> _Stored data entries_
════

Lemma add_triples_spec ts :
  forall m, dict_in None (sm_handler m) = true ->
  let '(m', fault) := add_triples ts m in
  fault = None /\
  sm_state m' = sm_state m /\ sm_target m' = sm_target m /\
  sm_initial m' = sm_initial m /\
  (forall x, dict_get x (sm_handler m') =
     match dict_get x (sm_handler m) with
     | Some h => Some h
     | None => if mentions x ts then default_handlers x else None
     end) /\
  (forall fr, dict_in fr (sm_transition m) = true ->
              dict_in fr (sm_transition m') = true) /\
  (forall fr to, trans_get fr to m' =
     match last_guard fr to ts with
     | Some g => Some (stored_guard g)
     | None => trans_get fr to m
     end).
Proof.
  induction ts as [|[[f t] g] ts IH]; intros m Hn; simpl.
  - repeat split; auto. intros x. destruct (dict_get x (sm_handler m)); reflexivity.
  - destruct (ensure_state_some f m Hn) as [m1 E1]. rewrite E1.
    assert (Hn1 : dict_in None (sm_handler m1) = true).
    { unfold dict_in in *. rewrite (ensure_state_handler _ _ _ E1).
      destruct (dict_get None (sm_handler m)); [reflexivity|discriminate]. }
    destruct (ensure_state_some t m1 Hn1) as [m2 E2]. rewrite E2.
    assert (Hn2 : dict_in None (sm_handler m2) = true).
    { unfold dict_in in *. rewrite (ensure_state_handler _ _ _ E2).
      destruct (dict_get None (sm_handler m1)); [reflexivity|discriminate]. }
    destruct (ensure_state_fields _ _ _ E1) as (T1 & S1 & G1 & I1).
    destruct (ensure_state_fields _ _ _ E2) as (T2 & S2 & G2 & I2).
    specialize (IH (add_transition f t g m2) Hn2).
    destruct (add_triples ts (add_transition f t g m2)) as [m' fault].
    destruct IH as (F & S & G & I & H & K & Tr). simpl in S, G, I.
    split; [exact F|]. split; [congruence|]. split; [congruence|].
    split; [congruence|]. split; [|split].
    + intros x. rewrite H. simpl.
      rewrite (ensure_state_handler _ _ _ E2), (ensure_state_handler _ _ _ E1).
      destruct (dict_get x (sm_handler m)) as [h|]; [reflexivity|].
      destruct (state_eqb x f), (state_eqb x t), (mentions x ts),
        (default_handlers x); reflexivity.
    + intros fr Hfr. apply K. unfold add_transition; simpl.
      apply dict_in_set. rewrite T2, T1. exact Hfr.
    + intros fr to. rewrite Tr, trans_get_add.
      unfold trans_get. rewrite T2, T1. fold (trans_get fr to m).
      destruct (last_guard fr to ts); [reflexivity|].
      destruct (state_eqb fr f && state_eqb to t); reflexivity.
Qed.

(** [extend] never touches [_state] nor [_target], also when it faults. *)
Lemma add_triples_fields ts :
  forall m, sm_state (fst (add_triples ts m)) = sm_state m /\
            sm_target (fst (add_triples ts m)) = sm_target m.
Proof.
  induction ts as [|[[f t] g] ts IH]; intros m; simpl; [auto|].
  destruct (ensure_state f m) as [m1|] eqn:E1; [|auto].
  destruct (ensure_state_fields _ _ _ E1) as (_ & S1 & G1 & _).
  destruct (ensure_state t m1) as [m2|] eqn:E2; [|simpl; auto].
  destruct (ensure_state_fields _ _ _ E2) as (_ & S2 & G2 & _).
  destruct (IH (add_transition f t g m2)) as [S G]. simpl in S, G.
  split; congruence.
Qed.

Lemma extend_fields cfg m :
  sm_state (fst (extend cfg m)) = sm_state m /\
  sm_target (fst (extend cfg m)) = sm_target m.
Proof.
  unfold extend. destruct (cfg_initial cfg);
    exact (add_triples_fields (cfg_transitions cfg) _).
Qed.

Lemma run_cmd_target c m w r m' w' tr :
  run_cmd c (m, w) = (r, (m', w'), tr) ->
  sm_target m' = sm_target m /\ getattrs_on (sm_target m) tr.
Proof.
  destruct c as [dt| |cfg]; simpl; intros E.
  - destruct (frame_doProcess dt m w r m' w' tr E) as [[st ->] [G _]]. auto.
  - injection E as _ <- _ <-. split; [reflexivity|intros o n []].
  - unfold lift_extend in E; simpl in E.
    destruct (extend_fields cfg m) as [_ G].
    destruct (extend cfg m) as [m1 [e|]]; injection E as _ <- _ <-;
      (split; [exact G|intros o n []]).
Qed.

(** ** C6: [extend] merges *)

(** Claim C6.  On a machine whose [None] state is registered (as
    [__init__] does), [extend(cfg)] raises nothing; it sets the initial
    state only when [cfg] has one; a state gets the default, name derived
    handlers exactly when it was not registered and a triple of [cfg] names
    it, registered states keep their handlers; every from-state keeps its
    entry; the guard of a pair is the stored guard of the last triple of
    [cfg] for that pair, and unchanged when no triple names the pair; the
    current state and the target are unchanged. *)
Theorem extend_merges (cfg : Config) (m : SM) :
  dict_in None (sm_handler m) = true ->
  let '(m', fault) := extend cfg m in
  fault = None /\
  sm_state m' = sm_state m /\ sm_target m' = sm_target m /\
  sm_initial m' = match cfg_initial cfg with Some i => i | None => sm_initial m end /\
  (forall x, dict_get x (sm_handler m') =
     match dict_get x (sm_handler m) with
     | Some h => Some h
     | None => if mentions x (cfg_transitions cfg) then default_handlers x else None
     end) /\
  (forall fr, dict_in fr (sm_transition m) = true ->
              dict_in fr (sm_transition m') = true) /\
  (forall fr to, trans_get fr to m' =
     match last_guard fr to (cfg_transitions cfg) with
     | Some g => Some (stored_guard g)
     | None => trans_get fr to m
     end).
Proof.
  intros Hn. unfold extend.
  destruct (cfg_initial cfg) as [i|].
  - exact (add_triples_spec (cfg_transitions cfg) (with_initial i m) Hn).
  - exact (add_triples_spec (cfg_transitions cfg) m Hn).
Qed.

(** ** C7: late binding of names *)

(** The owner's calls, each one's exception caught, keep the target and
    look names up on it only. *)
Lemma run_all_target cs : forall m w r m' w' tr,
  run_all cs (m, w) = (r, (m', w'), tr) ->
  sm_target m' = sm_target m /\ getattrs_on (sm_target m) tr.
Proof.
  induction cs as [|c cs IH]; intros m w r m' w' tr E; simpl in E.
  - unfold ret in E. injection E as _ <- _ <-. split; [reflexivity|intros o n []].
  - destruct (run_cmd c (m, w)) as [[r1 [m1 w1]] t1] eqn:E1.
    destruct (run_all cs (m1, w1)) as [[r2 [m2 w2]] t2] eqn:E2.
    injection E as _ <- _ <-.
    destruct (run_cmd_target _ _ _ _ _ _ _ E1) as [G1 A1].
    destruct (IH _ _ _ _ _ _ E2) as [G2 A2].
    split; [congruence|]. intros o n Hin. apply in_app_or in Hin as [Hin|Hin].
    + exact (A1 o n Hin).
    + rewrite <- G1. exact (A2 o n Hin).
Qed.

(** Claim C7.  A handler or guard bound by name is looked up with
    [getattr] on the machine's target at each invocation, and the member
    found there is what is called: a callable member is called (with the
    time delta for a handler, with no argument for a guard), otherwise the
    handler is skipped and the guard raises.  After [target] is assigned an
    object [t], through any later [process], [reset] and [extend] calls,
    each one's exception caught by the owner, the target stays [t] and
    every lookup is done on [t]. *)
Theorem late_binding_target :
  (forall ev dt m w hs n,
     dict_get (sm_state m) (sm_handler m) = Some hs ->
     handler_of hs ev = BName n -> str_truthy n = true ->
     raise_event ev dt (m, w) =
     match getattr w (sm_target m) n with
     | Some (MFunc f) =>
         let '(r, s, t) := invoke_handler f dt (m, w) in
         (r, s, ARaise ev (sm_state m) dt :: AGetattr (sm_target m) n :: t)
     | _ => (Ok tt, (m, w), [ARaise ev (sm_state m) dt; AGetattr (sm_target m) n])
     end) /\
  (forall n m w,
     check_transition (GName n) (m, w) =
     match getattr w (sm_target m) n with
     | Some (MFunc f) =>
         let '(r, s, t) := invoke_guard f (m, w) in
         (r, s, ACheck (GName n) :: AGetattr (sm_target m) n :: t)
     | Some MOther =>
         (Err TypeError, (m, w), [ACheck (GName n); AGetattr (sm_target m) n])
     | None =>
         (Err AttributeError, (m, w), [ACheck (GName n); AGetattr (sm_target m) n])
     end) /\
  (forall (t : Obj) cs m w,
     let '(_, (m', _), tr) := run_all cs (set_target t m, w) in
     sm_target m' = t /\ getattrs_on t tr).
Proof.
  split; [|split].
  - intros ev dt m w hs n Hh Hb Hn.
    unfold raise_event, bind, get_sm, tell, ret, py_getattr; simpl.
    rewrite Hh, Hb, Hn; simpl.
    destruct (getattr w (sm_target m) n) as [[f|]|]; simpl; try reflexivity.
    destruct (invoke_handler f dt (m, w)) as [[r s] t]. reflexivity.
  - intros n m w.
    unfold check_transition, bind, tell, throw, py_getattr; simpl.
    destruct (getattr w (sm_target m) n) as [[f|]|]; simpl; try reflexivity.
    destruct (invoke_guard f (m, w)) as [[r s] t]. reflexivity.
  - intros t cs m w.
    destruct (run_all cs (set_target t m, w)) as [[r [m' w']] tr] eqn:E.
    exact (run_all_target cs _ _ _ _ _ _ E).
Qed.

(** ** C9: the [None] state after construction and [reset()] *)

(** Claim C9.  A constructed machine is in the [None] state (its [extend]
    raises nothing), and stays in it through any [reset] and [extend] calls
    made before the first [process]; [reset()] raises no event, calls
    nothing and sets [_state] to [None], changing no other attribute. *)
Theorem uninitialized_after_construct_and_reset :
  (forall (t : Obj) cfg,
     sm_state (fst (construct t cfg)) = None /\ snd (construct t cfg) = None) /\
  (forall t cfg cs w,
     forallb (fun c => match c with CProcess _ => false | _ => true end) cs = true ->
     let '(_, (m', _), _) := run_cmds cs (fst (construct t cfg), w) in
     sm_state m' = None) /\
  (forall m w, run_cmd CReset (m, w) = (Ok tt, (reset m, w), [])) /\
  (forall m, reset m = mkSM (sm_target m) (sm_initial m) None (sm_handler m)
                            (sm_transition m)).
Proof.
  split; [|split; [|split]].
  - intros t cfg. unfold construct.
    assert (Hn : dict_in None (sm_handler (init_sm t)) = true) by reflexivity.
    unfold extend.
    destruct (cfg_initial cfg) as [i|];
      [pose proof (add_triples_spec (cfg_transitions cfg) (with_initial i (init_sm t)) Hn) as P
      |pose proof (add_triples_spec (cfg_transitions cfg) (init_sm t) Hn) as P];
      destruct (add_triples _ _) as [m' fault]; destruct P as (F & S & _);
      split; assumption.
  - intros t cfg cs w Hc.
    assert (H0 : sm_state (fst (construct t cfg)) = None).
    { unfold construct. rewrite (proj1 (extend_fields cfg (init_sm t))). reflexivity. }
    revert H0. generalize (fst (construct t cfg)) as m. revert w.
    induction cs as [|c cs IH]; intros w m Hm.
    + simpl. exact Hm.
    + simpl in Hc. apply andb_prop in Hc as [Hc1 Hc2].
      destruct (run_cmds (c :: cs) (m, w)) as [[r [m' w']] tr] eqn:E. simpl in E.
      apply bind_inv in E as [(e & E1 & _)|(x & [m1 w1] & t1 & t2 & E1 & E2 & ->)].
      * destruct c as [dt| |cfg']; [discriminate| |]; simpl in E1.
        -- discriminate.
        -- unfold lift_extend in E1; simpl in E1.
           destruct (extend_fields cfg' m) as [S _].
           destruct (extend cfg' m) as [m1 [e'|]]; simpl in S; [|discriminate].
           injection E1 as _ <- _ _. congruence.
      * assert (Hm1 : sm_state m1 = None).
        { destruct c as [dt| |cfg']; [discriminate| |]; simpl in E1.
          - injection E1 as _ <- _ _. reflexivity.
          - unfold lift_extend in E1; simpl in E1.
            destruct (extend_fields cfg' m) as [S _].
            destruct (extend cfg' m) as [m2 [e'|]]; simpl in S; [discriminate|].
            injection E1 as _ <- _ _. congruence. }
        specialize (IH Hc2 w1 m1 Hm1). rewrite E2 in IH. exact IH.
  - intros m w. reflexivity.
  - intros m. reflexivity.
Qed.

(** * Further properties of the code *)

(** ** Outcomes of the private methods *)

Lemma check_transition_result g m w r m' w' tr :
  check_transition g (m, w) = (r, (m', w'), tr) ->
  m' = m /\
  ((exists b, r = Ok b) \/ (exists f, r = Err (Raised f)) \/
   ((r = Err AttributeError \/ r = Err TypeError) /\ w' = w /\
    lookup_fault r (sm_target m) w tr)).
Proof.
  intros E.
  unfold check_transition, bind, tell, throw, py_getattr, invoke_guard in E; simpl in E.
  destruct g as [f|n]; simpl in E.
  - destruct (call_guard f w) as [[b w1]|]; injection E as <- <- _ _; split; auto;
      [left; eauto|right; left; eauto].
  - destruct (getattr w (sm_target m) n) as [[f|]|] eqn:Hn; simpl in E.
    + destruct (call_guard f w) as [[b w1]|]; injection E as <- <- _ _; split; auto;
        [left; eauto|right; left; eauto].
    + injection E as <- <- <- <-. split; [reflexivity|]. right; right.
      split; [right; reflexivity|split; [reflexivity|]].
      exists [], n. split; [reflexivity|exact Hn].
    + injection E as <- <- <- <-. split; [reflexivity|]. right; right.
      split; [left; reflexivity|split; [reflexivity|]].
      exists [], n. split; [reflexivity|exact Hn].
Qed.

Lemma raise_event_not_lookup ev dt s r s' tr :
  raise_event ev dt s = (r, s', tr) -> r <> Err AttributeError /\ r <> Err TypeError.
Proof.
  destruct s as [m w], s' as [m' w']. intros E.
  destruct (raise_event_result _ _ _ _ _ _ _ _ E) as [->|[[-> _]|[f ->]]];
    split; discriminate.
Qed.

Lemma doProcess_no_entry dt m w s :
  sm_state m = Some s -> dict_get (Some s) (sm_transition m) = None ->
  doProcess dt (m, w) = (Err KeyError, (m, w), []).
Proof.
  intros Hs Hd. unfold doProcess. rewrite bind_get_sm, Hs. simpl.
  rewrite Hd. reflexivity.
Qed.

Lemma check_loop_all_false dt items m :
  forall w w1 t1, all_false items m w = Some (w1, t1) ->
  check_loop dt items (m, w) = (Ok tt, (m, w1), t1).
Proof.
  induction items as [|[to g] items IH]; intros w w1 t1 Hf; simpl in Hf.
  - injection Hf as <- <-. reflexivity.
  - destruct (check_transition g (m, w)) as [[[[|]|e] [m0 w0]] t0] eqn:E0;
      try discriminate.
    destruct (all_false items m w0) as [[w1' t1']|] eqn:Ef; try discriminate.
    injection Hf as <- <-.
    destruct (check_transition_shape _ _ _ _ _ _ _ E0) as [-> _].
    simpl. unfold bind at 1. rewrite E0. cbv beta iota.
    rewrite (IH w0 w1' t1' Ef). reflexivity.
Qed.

════

> _TASK REQUIREMENTS_
Only the lines containing "calls" are needed; copy each of them from the data.

> _SOLUTION TO THIS TASK_
(** The owner's calls, each one's exception caught, keep the target and
    object [t], through any later [process], [reset] and [extend] calls,
    raises nothing), and stays in it through any [reset] and [extend] calls
    made before the first [process]; [reset()] raises no event, calls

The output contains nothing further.